#### Work task
Could you print exactly the lines of the listing below, starting at the line that has "(off + length s <= length l)%nat -> write_at" and ending at the line that has "read_at l off n = Some s", and only those lines?

───── Data for processing

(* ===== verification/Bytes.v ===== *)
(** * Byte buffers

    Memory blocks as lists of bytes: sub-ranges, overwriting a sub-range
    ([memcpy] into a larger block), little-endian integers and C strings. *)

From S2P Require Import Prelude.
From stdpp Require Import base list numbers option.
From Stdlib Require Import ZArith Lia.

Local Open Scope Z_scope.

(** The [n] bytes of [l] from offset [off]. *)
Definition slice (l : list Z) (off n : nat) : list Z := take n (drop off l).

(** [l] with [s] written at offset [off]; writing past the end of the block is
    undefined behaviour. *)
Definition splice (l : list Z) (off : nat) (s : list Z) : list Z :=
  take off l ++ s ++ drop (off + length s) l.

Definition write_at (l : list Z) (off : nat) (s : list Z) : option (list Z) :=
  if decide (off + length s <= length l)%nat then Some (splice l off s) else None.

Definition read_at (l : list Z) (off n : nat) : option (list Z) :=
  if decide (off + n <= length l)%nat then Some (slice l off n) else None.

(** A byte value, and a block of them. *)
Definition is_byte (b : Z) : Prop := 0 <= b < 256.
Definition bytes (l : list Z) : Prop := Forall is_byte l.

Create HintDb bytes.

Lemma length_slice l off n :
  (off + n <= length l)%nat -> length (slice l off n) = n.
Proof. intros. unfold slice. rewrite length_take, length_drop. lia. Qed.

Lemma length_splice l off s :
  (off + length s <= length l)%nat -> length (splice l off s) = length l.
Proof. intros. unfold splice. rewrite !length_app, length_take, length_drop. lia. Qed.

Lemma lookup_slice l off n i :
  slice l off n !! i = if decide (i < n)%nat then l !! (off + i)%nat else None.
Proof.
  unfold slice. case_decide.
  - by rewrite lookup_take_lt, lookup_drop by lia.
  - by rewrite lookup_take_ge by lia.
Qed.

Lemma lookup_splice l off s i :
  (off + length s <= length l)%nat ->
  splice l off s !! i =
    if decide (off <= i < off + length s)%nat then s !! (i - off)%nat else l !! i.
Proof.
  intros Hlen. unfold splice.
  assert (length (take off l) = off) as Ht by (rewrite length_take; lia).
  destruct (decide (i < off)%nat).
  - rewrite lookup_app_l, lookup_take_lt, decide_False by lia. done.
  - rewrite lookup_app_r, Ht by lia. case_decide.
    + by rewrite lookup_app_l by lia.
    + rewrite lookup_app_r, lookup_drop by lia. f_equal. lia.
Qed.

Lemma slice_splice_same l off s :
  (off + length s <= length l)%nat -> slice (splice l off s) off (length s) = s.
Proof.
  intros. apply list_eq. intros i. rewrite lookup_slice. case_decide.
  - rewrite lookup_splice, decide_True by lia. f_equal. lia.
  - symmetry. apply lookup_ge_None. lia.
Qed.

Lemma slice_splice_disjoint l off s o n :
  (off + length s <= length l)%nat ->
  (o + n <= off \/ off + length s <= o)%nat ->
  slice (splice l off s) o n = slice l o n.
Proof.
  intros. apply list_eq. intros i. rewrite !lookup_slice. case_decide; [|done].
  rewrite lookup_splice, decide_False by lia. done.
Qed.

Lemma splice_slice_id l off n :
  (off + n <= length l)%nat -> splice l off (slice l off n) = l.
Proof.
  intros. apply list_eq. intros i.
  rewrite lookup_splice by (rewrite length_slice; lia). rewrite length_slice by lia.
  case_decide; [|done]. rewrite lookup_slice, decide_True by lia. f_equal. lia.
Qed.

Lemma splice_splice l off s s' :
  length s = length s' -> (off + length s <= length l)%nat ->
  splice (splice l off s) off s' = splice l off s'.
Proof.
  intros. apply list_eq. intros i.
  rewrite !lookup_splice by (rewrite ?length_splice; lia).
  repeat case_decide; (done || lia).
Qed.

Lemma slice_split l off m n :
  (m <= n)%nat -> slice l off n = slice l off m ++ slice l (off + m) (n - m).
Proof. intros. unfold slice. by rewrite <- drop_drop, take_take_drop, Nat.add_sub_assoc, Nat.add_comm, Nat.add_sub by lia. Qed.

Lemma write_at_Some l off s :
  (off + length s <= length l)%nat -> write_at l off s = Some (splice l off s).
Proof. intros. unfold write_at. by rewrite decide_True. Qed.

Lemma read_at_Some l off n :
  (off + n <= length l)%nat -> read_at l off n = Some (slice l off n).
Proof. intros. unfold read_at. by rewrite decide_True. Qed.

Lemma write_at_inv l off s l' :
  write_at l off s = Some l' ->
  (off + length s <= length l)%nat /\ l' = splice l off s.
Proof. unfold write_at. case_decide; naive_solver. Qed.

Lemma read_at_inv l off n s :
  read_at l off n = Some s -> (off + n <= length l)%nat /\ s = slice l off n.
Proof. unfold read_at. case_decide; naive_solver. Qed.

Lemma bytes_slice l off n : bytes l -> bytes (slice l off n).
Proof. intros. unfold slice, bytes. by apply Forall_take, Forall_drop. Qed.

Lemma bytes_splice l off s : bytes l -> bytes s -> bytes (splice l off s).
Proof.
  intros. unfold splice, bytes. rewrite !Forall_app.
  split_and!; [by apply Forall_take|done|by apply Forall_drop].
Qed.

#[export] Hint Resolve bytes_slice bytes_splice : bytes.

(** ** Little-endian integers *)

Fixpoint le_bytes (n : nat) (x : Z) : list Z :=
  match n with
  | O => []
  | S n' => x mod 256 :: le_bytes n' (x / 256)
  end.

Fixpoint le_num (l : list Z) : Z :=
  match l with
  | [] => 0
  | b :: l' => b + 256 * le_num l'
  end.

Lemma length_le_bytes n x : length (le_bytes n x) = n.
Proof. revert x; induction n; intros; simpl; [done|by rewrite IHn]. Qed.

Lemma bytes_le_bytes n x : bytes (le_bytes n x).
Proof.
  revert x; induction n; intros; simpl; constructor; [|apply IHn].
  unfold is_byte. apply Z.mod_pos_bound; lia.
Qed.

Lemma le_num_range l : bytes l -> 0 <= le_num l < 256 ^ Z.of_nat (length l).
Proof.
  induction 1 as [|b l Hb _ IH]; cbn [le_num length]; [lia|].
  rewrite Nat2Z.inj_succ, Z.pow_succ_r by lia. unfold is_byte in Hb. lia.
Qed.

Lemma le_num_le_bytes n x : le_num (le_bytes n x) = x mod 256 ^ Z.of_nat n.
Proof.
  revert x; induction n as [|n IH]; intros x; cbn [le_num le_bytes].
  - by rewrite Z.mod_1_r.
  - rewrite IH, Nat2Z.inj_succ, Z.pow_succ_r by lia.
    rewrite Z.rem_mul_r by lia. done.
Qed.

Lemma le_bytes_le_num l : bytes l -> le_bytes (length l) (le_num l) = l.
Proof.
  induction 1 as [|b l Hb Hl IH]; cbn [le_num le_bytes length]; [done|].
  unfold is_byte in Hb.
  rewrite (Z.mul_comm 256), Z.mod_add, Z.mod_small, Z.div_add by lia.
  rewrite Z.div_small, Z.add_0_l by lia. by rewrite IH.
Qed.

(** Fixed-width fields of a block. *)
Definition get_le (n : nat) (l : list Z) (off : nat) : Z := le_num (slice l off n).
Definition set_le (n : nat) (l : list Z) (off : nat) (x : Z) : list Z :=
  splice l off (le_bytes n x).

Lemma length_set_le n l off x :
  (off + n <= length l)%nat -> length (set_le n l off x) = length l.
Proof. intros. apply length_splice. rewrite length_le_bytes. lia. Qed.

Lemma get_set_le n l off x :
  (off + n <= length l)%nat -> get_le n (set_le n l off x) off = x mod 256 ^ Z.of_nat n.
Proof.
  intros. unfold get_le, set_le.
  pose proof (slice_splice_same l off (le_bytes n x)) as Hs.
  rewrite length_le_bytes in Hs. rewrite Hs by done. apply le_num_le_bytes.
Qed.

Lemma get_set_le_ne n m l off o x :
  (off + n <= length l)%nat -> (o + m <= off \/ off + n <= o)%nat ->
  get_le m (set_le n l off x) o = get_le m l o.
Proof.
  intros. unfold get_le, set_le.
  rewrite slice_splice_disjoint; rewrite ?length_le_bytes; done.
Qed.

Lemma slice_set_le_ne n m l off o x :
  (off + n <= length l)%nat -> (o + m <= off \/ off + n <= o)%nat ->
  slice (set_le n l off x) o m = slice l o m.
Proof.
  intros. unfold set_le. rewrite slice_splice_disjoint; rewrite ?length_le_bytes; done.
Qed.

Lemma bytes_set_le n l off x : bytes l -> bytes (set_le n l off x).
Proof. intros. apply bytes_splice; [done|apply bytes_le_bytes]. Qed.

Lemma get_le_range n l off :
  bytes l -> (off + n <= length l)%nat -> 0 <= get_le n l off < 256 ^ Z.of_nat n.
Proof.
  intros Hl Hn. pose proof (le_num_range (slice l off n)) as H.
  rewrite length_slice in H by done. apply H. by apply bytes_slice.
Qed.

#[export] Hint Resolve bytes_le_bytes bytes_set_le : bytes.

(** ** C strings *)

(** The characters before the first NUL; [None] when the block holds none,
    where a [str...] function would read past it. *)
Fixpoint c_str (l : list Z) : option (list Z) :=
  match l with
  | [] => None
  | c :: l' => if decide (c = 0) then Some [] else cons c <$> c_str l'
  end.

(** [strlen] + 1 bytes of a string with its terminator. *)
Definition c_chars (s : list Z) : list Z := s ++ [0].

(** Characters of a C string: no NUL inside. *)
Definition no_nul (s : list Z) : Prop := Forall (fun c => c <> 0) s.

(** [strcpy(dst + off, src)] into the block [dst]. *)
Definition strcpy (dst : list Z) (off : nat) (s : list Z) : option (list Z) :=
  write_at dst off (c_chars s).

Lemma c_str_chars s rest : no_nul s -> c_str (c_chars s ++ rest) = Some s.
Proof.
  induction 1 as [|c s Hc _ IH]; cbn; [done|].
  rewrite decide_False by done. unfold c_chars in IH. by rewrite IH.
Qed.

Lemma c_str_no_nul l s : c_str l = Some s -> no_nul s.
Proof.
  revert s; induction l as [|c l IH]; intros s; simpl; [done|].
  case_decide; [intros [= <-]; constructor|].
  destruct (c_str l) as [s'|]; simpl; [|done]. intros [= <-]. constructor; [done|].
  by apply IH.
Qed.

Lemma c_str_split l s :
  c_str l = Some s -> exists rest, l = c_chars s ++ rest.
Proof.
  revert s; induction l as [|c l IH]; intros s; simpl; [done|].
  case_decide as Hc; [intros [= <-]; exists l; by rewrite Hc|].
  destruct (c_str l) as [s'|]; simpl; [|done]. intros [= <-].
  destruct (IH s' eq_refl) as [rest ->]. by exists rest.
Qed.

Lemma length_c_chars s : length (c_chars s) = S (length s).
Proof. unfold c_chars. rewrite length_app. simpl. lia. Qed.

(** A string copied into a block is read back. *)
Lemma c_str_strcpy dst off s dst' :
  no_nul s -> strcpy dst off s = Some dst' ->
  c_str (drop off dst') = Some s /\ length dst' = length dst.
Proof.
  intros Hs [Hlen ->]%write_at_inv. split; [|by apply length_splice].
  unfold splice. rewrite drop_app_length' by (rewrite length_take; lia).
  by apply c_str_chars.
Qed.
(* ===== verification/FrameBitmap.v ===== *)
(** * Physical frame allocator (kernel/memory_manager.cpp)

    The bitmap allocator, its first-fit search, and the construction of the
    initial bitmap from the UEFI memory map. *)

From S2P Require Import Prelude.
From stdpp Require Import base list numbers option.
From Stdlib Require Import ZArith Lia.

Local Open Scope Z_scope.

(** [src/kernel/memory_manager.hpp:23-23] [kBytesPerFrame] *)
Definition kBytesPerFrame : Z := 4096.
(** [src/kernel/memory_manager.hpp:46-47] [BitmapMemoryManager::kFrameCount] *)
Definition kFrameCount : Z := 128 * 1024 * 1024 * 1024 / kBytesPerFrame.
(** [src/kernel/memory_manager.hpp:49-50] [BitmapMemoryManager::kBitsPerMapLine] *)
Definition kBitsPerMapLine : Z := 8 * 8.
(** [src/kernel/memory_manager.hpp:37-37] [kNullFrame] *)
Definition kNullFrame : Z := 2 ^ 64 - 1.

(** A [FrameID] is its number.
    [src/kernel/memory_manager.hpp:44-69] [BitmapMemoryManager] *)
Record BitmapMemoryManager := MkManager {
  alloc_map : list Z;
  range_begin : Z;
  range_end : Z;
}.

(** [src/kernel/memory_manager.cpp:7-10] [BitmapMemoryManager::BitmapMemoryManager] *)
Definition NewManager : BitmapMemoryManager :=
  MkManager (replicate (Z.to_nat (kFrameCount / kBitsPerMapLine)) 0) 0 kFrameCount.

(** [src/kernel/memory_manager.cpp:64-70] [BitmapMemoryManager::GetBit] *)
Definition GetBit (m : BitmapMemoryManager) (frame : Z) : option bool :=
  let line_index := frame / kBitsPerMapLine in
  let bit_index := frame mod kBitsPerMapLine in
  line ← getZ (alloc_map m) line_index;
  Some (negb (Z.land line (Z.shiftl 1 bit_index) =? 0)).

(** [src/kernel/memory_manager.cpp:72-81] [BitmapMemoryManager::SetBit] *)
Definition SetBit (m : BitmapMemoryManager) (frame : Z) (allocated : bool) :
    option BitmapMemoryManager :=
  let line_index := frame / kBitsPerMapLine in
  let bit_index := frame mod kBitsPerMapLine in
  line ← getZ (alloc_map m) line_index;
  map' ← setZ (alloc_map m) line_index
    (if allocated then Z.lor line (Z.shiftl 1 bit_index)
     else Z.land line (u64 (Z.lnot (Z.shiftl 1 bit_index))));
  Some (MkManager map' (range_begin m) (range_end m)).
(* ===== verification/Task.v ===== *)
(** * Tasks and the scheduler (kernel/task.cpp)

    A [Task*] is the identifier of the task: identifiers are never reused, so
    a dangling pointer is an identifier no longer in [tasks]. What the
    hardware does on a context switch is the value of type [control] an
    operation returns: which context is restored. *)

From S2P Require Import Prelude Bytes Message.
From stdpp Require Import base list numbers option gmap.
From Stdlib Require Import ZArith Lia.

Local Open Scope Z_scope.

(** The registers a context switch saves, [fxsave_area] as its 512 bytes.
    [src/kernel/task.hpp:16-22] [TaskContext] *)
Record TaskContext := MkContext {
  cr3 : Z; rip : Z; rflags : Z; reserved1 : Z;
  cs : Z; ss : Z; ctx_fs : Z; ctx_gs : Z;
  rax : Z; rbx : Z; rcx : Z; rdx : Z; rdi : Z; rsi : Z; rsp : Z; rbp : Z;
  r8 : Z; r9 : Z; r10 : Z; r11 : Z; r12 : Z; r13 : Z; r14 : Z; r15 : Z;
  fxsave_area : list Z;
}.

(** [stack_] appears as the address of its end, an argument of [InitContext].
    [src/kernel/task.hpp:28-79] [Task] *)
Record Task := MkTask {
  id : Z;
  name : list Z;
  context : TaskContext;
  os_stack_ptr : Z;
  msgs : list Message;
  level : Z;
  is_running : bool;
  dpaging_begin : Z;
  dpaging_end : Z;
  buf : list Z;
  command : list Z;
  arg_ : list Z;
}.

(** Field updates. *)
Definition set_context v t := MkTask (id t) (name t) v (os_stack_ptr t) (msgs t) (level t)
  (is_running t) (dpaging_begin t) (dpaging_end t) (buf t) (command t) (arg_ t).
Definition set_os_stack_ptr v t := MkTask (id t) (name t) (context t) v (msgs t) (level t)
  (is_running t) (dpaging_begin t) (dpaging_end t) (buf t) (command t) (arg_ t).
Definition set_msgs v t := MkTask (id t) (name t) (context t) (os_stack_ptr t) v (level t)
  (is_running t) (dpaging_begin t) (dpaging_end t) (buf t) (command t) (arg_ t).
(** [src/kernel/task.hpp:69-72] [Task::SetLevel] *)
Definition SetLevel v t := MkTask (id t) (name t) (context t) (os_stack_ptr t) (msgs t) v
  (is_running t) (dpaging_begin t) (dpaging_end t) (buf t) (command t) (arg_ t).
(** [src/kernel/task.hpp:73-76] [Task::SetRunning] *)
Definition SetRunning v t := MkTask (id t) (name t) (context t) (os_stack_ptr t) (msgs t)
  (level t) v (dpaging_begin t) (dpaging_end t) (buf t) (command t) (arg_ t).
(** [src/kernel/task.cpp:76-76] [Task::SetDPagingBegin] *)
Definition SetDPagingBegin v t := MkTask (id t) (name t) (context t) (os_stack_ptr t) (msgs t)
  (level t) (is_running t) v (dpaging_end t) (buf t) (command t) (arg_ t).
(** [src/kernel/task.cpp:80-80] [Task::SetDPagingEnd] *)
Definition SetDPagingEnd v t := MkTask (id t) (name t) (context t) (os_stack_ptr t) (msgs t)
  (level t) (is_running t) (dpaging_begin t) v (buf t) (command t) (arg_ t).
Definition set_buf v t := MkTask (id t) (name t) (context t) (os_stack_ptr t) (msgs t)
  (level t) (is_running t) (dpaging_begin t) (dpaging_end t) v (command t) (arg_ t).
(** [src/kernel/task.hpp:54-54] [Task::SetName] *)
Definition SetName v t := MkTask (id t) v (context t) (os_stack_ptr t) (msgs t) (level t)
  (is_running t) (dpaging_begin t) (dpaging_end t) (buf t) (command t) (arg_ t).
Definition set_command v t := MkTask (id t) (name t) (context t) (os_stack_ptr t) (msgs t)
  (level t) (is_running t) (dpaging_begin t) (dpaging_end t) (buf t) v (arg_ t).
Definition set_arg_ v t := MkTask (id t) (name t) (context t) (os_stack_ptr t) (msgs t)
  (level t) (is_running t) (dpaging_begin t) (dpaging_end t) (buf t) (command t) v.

──────────

#### Response to the task
  (off + length s <= length l)%nat -> write_at l off s = Some (splice l off s).
Proof. intros. unfold write_at. by rewrite decide_True. Qed.

Lemma read_at_Some l off n :
  (off + n <= length l)%nat -> read_at l off n = Some (slice l off n).
Proof. intros. unfold read_at. by rewrite decide_True. Qed.

Lemma write_at_inv l off s l' :
  write_at l off s = Some l' ->
  (off + length s <= length l)%nat /\ l' = splice l off s.
Proof. unfold write_at. case_decide; naive_solver. Qed.

Lemma read_at_inv l off n s :
  read_at l off n = Some s -> (off + n <= length l)%nat /\ s = slice l off n.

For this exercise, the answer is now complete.